Publisher: McArthur & Company
Publish Date: April 5, 2011
Synopsis: Edie Quentance is the ugly duckling in a family of charming conformists. For generations, Quentance Bank has managed the wealth of its rich and aristocratic clients, and when Edie is pushed into joining the family bank, she finds the work very dull indeed. She passes the time trying to uncover the truth about her great-grandfather Kit, whose love of the sea she has inherited. Kit Quentance was rumoured to have carried a fortune into the Titanic lifeboat with him – money that has never been found. Edie’s excavations in the family archive unearth some shocking and far more recent secrets. She realises that Quentance Bank is not the paragon of old fashioned probity it pretends to be. As she tries to right her family’s wrong-doings, Edie’s position becomes increasingly dangerous. Her twin brother, her parents, her uncle – she no longer knows whom she can trust.
My rating: 4 of 5 stars
Edie was born into a life of privilege and luxury, but instead of embracing the glamor and riches, she spends her time fascinated with the Titanic. Working on her doctorates, she dives into the captain’s log, historical articles, and other material that uncovers the moments before Titanic’s famous end.
Edie, or Edith, comes from the famous Quentance family who runs an exclusive bank for the rich aristocrats of the world. While the family business is exclusive and secured, Edie feels the opposite with her family. Her twin and herself have come from generations of privacy along with the wealth, but Edie soon discovers that there are also secrets, ugly family secrets.
While Edie uncovers the truths about the Titanic, she also learns about the secrets of her family. What she felt was safe and secure has turned out to be bitter and ugly. A kidnapping, a scandal, and a secret so big that it could destroy everything she has ever known about her family. Will Edie crumble like the remains of the Titanic, or will she be “good as gold.”
Edie seems like a weak character, but really is rather strong emotionally. She does not follow the grain in the Quentance family and with that, she feels like she does not belong. She feels odd with her looks, her interests, and her passions. In her world where appearances and reputation matter, the only comfort she has in herself lies with her twin, with her work with the Titanic, and the love of the sea.
Patten has filled this story with mystery, secrets, and romance.
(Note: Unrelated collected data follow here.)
(* ===== verification/Protocol.v ===== *)
(** * The session protocol between Collector and Agent

    [capture/collector/src/pydump/protocol.py]: frame kinds, the codecs of the
    frame payloads, bulk batches, and the framed socket. *)
From stdpp Require Import base tactics numbers list strings.
From Stdlib Require Import Strings.Byte.
From S2P Require Import Prelude PyData Struct Text Errors.

(** ** Constants *)

Definition MAGIC : bytes := [x50; x59; x44; x50].
Definition VERSION : Z := 2.
Definition NONCE_SIZE : nat := 16.
Definition MAX_PAYLOAD : Z := Z.shiftl 1 20.
Definition ADDRESS_SIZE : nat := 8.
Definition BULK_PAYLOAD_SIZE : Z := Z.shiftl 32 10.

Definition _HEADER : format := [Fs 4; FB; FB; FH; FI].
Definition _RECORD_HEADER : format := [FB; FI].
Definition _HELLO : format := [FB; FB; FB; FB; Fs 16].
Definition _OPTIONS : format := [Fi; FB].
Definition _OBJECT_BEGIN : format := [FQ; FQ; FI; FB; FH].

(** ** Frame kinds *)

Inductive FrameKind :=
| HELLO | HELLO_ACK | WELL_KNOWN | ROOT_BATCH | ROOTS_DONE | REQUEST_OBJECTS
| OBJECT_BEGIN | REFERENTS | SEQUENCE_CONTENT | DICT_CONTENT | ATTRIBUTES | PREVIEW
| OBJECT_END | BATCH_DONE | FINISH | COMPLETE | ERROR | WARNING | CANCEL | BULK_BATCH.

#[export] Instance FrameKind_eq_dec : EqDecision FrameKind.
Proof. solve_decision. Defined.

(** The member's integer value *)
Definition kind_value (k : FrameKind) : Z :=
  match k with
  | HELLO => 1 | HELLO_ACK => 2 | WELL_KNOWN => 3 | ROOT_BATCH => 4 | ROOTS_DONE => 5
  | REQUEST_OBJECTS => 6 | OBJECT_BEGIN => 7 | REFERENTS => 8 | SEQUENCE_CONTENT => 9
  | DICT_CONTENT => 10 | ATTRIBUTES => 11 | PREVIEW => 12 | OBJECT_END => 13
  | BATCH_DONE => 14 | FINISH => 15 | COMPLETE => 16 | ERROR => 17 | WARNING => 18
  | CANCEL => 19 | BULK_BATCH => 20
  end.
(* ===== verification/HeapWriter.v ===== *)
(** * The PyHeap v1 writer

    [capture/collector/src/pydump/heap_writer.py]: the streaming writer with
    its back-filled object count, and the check of the delivered artifact. *)
From stdpp Require Import base tactics numbers list gmap strings.
From Stdlib Require Import Strings.Byte.
From S2P Require Import Prelude PyData Struct Text Errors CaptureModel.

Definition MAGIC : Z := 123000321.
Definition FORMAT_VERSION : Z := 1.
Definition FLAG_WITH_STR_REPR : Z := 1.
Definition MAX_STRING_SIZE : Z := 0xFFFF.
Definition MAX_UINT32 : Z := 0xFFFFFFFF.

Definition WELL_KNOWN_TYPE_NAMES : list str :=
  [lit "list"; lit "tuple"; lit "dict"; lit "set"; lit "str"; lit "bytes"; lit "bytearray";
   lit "int"; lit "bool"; lit "float"; lit "object"; lit "type"; lit "NoneType"].

Definition _BOOL : format := [Fbool].
Definition _SIGNED_SHORT : format := [Fh].
Definition _UNSIGNED_INT : format := [FI].
Definition _UNSIGNED_LONG : format := [FQ].

(** ** The file being written *)

(** A binary file: contents, position, how large it may grow before the disk
    is full, and whether [fsync] succeeds. *)
Record File := mkFile {
  f_data : bytes;
  f_pos : nat;
  f_quota : option nat;
  f_syncs : bool;
}.

Definition new_file (quota : option nat) (syncs : bool) : File := mkFile [] 0 quota syncs.

(** Writing at a position overwrites what is there and extends the file. *)
Definition overwrite (data : bytes) (pos : nat) (bs : bytes) : bytes :=
  take pos data ++ replicate (pos - length data) x00 ++ bs ++ drop (pos + length bs) data.

Definition f_write (bs : bytes) (f : File) : result exc File :=
  let data := overwrite (f_data f) (f_pos f) bs in
  if match f_quota f with Some q => (length data <=? q)%nat | None => true end
  then Ok (mkFile data (f_pos f + length bs) (f_quota f) (f_syncs f))
  else Err (OSError (lit "No space left on device")).

Definition f_seek (pos : nat) (f : File) : File := mkFile (f_data f) pos (f_quota f) (f_syncs f).

(** ** The writer *)

Record HeapWriter := mkHeapWriter {
  _file : File;
  _with_str_repr : bool;
  _sync : bool;
  _object_count_offset : option nat;
  _object_count : Z;
}.

Definition new_writer (file : File) (with_str_repr sync : bool) : HeapWriter :=
  mkHeapWriter file with_str_repr sync None 0.

Definition _encode_string (value : str) : bytes := utf8_encode value.
Definition _dict_content (obj : HeapObject) : list (Z * Z) := dict_content obj.
Definition _sequence_content (obj : HeapObject) : list Z := sequence_content obj.

Module HeapWriterOps.
Abbreviation W := (M HeapWriter exc).

Definition set_file (f : File) (w : HeapWriter) : HeapWriter :=
  mkHeapWriter f (_with_str_repr w) (_sync w) (_object_count_offset w) (_object_count w).
Definition set_count_offset (o : option nat) (w : HeapWriter) : HeapWriter :=
  mkHeapWriter (_file w) (_with_str_repr w) (_sync w) o (_object_count w).
Definition set_count (n : Z) (w : HeapWriter) : HeapWriter :=
  mkHeapWriter (_file w) (_with_str_repr w) (_sync w) (_object_count_offset w) n.

(** [self._file.write(bs)] *)
Definition write (bs : bytes) : W unit := λ w,
  match f_write bs (_file w) with
  | Ok f => (Ok tt, set_file f w)
  | Err e => (Err e, w)
  end.
(** [self._file.tell()] and [self._file.seek(pos)] *)
Definition tell : W nat := λ w, (Ok (f_pos (_file w)), w).
Definition seek (pos : nat) : W unit := modify (λ w, set_file (f_seek pos (_file w)) w).
(** [os.fsync(self._file.fileno())] *)
Definition fsync : W unit := λ w,
  (if f_syncs (_file w) then Ok tt else Err (OSError (lit "fsync failed")), w).

Definition _write_u32 (value : Z) : W unit :=
  if negb ((0 <=? value) && (value <=? MAX_UINT32))
  then raise (PydumpError (lit "value " ++ dec_string value
                           ++ lit " does not fit in a v1 unsigned int"))
  else b ← lift (or_struct_error (pack _UNSIGNED_INT (value, tt))); write b.

Definition _write_u64 (value : Z) : W unit :=
  b ← lift (or_struct_error (pack _UNSIGNED_LONG (value, tt))); write b.

Definition write_bool (value : bool) : W unit :=
  b ← lift (or_struct_error (pack _BOOL (value, tt))); write b.

Definition _write_short_string (value : str) : W unit :=
  let encoded := _encode_string value in
  let encoded := if 0x7FFF <? blen encoded then take (Z.to_nat 0x7FFF) encoded else encoded in
  b ← lift (or_struct_error (pack _SIGNED_SHORT (blen encoded, tt)));
  write b;;
  write encoded.

Definition _write_long_string (value : str) : W unit :=
  let encoded := _encode_string value in
  let encoded := if MAX_STRING_SIZE <? blen encoded
                 then take (Z.to_nat MAX_STRING_SIZE) encoded else encoded in
  b ← lift (or_struct_error (pack [FH] (blen encoded, tt)));
  write b;;
  write encoded.

(** [created_at or datetime.now().astimezone().isoformat()] *)
Definition created (created_at : option str) (now : str) : str :=
  match created_at with Some ((_ :: _) as s) => s | _ => now end.

Definition write_header (now : str) (well_known_types : dict str Z) (created_at : option str) : W unit :=
  let missing := filter (λ name, name ∉ dict_keys well_known_types) WELL_KNOWN_TYPE_NAMES in
  match missing with
  | _ :: _ => raise (PydumpError (lit "agent omitted well-known types: "
                                  ++ join (lit ", ") (py_sort str_leb missing)))
  | [] =>
      _write_u64 MAGIC;;
      _write_u32 FORMAT_VERSION;;
      _write_long_string (created created_at now);;
      w ← get;
      _write_u64 (if _with_str_repr w then FLAG_WITH_STR_REPR else 0);;
      _write_u32 (blen WELL_KNOWN_TYPE_NAMES);;
      for_each WELL_KNOWN_TYPE_NAMES (λ name,
        _write_long_string name;;
        address ← lift (or_key_error (dict_get well_known_types name));
        _write_u64 address)
  end.

Definition write_frame (frame : ThreadFrame) : W unit :=
  _write_long_string (filename frame);;
  _write_u32 (lineno frame);;
  _write_long_string (function frame);;
  _write_u32 (blen (locals frame));;
  for_each (locals frame) (λ '(name, address), _write_long_string name;; _write_u64 address).

Definition write_thread (thread : HeapThread) : W unit :=
  _write_long_string (thread_name thread);;
  write_bool (is_alive thread);;
  write_bool (is_daemon thread);;
  _write_u32 (blen (frames thread));;
  for_each (frames thread) write_frame.

Definition write_threads (threads : list HeapThread) : W unit :=
  _write_u32 (blen threads);; for_each threads write_thread.

Definition begin_objects : W unit :=
  _write_u32 0;;
  _write_u32 0;;
  offset ← tell;
  modify (set_count_offset (Some offset));;
  _write_u32 0.

(** The content of a container and the addresses it accounts for *)
Definition write_content (obj : HeapObject) : W (gset Z) :=
  match content_kind obj with
  | DICT =>
      let entries := _dict_content obj in
      _write_u32 (blen entries);;
      for_each entries (λ '(key, value), _write_u64 key;; _write_u64 value);;
      mret (list_to_set (entries.*1 ++ entries.*2))
  | LIST | SET | TUPLE =>
      let content := _sequence_content obj in
      _write_u32 (blen content);;
      for_each content _write_u64;;
      mret (list_to_set content)
  | NONE => mret ∅
  end.

(** [sorted(addresses)] of a set: whatever order it is iterated in. *)
Definition sorted_addresses (s : gset Z) : list Z := py_sort Z.leb (elements s).

Definition is_container (well_known_types : dict str Z) (type_address : Z) : result exc bool :=
  d ← or_key_error (dict_get well_known_types (lit "dict"));
  l ← or_key_error (dict_get well_known_types (lit "list"));
  s ← or_key_error (dict_get well_known_types (lit "set"));
  t ← or_key_error (dict_get well_known_types (lit "tuple"));
  mret (bool_decide (type_address ∈ [d; l; s; t])).

Definition write_object (obj : HeapObject) (well_known_types : dict str Z) : W unit :=
  w ← get;
  match _object_count_offset w with
  | None => raise (PydumpError (lit "object section was not started"))
  | Some _ =>
      _write_u64 (address obj);;
      _write_u64 (type_address obj);;
      _write_u32 (Z.min (Z.max (shallow_size obj) 0) MAX_UINT32);;
      container_addresses ← write_content obj;
      let remaining_referents := referents obj ∖ container_addresses in
      _write_u32 (Z.of_nat (size remaining_referents));;
      for_each (sorted_addresses remaining_referents) _write_u64;;
      _write_u32 (blen (attributes obj));;
      for_each (attributes obj) (λ attribute,
        _write_short_string (attr_name attribute);; _write_u64 (attr_address attribute));;
      container ← lift (is_container well_known_types (type_address obj));
      (if _with_str_repr w && negb container then _write_long_string (str_repr obj) else mret tt);;
      modify (λ w, set_count (_object_count w + 1) w)
  end.

(** Tuples [(address, name)] compare by address first. *)
Definition type_entry_leb : Z * str → Z * str → bool := lex_Z fst (λ x y, str_leb x.2 y.2).

Definition finish (types : dict Z str) : W unit :=
  w ← get;
  match _object_count_offset w with
  | None => raise (PydumpError (lit "object section was not started"))
  | Some offset =>
      end_offset ← tell;
      seek offset;;
      _write_u32 (_object_count w);;
      seek end_offset;;
      _write_u32 (blen types);;
      for_each (py_sort type_entry_leb types) (λ '(address, name),
        _write_u64 address;; _write_long_string name);;
      _write_u64 MAGIC;;
      (if _sync w then fsync else mret tt)
  end.
End HeapWriterOps.

(** [validate_artifact(path)], given the contents of the file *)
Definition validate_artifact (path : str) (contents : bytes) : result exc unit :=
  if blen contents <? Z.of_nat (calcsize _UNSIGNED_LONG * 2)
  then Err (PydumpError (lit "artifact " ++ path ++ lit " is too short"))
  else
    '(start, _) ← or_struct_error (unpack _UNSIGNED_LONG (take (calcsize _UNSIGNED_LONG) contents));
    '(end_, _) ← or_struct_error
      (unpack _UNSIGNED_LONG (drop (length contents - calcsize _UNSIGNED_LONG) contents));
    if negb (start =? MAGIC) || negb (end_ =? MAGIC)
    then Err (PydumpError (lit "artifact " ++ path ++ lit " has an invalid magic value"))
    else mret tt.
She starts the story taking you to the last moments on the Titanic. She introduces you to Kit, Edie’s great grandfather, and she ties in Edie’s fascination to the sea. Patten brings you from family drama to a little soul searching, and then around the bend for some romance. I didn’t expect so much to be in this book. There were some parts where I was lost in too much detail, too many subplots, but in the end, Patten brought it all together and made sense of it all. Her writing is detailed and brought the different characters to life.
Good as Gold is what it says it is. Pick it up and give it a try.